All in all, I'd say this is pretty simple and also quite readable, isn't it? I tried to make it a healthy mix of overly verbose syntax with a _Perl_ish flavor.

1
votes

Every time I try to do this, I scour the internet for solutions and end up writing my own regex parser.

import re
import numpy as np

GPXfile='Lunch_Walk.gpx'
data = open(GPXfile).read()

lat = np.array(re.findall(r'lat="([^"]+)',data),dtype=float)
lon = np.array(re.findall(r'lon="([^"]+)',data),dtype=float)
time = re.findall(r'<time>([^\<]+)',data)


combined = np.array(list(zip(lat,lon,time)))

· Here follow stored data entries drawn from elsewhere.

(** ** The route of [Hear(regex).Handler(h)] *)

(** X7: the route that [Hear(regex)] and [Handler(h)] build, once
    [SetBotID(botID)] reached it, on a context that holds a message
    event, when the pattern compiles. It returns no-match if self-talk is
    disabled and the author of the event is [botID]; otherwise it matches
    exactly when the compiled expression matches the text of the event
    with the direct mention stripped, and then the output record holds
    this route and [h]. The context is returned as it came. *)
Theorem Hear_route_matches_stripped_text (regex : string) (re : Regexp)
    (h : HandlerFn) (selftalk : bool) (botID : string) ctx out ev :
  regexp_Compile regex = inl re ->
  MessageFromContext ctx = Some ev ->
  let r := Route_setBotID botID
             (Route_Handler (Some h)
                (Route_Hear regex (new_Route None selftalk))).1 in
  Route_Match r ctx out =
  if negb selftalk && bool_decide (botID = User (msg_event ev))
  then Returns (false, ctx, out)
  else if MatchString re (StripDirectMention (Text (msg_event ev)))
       then Returns (true, ctx, mkRouteMatch (Some r) (Some h))
       else Returns (false, ctx, out).
Proof.
  intros Hc Hev r. subst r.
  unfold Route_Hear, Route_addRegexpMatcher. rewrite Hc.
  cbn -[selfTalkBlocked MessageFromContext].
  unfold selfTalkBlocked. rewrite Hev.
  destruct (negb selftalk && bool_decide (botID = User (msg_event ev)));
    [reflexivity|].
  cbn -[MessageFromContext]. unfold RegexpMatcher_Match. rewrite Hev.
  cbn -[MessageFromContext].
  destruct (MatchString re _); reflexivity.
Qed.

(** X8: a pattern matcher needs a message event. On a context from which
    [MessageFromContext] returns nil, [RegexpMatcher.Match] panics (it
    reads the text through the nil pointer), and so does [Route.Match] of
    a route without build error, with a handler and without preprocessor
    whose first matcher is a pattern matcher: the self-talk filter lets
    such a context through. *)
Theorem RegexpMatcher_needs_message (r : Route) (regex : option Regexp)
    (botUserID : string) (ms : list Matcher) (h : HandlerFn) ctx out :
  MessageFromContext ctx = None ->
  Route_err r = None ->
  Route_handler r = Some h ->
  Route_preprocessor r = None ->
  Route_matchers r = RegexpMatcher regex botUserID :: ms ->
  Matcher_Match (RegexpMatcher regex botUserID) ctx = Panics /\
  Route_Match r ctx out = Panics.
Proof.
  intros Hev He Hh Hp Hms.
  assert (Hm : Matcher_Match (RegexpMatcher regex botUserID) ctx = Panics).
  { simpl. unfold RegexpMatcher_Match. rewrite Hev. reflexivity. }
  split; [exact Hm|].
  rewrite Route_Match_eq, He, Hh, Hp, Hms. unfold selfTalkBlocked.
  rewrite Hev. cbn [apply_preprocessor matchers_loop]. rewrite Hm.
  reflexivity.
Qed.

(** ** The bot identity *)





(** ** Chains of builder calls *)

Lemma Route_call_err (c : RouteCall) (r : Route) :
  Route_err (Route_call c r) = last_compile_error [c] (Route_err r).
Proof.
  destruct c; simpl; try reflexivity.
  - apply Route_Hear_err.
  - unfold Route_Handler. destruct (Route_err r) eqn:E; simpl; congruence.
  - unfold Route_MessageHandler, Route_Handler.
    destruct (Route_err r) eqn:E; simpl; congruence.
Qed.

Lemma last_compile_error_cons (c : RouteCall) (cs : list RouteCall)
    (e : error) :
  last_compile_error (c :: cs) e =
  last_compile_error cs (last_compile_error [c] e).
Proof.
  destruct c; simpl; try reflexivity.
  destruct (regexp_Compile regex); reflexivity.
Qed.

(** X10: the build error of a route after a chain of builder calls is the
    error of the last [Hear] of the chain whose pattern does not compile,
    and the error the route had before the chain if there is none. No
    call clears an error, no call other than a failing [Hear] sets one,
    and a later failing [Hear] replaces the error of an earlier one. *)
Theorem Route_err_after_calls (cs : list RouteCall) (r : Route) :
  Route_err (Route_calls cs r) = last_compile_error cs (Route_err r).
Proof.
  revert r. induction cs as [|c cs IH]; intros r; [reflexivity|].
  rewrite last_compile_error_cons, <- Route_call_err.
  exact (IH (Route_call c r)).
Qed.

Lemma last_compile_error_stays (cs : list RouteCall) (e : error) :
  e <> None -> last_compile_error cs e <> None.
Proof.
  revert e. induction cs as [|c cs IH]; intros e He; [exact He|].
  destruct c; simpl; try (apply IH; exact He).
  destruct (regexp_Compile regex); apply IH; [exact He | discriminate].
Qed.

This gives an array of the format:

array([['51.504613', '-0.141894', '2020-12-26T12:43:14Z'],
       ['51.504624', '-0.141901', '2020-12-26T13:10:26Z'],
       ['51.504633', '-0.141906', '2020-12-26T13:10:28Z'],
       ...)

You can then do with this whatever you desire.

0
votes

While gpxpy is the popular python answer, and I found this answer myself and tried it, I found it frustrating it was difficult if not impossible to get out extension type data like heartrate, and one still has to loop through the various nested xml ancestors/children so I wrote gpxcsv.

As easy as:

from gpxcsv import gpxtolist
import pandas as pd

df = pd.DataFrame(
    pxtolist('myfile.gpx'))

for a dataframe, or a command line tool exists to just create a csv or json file, preserving as many columns in the trackpoint as it finds using the tags as the column names.

Source code of the project on github.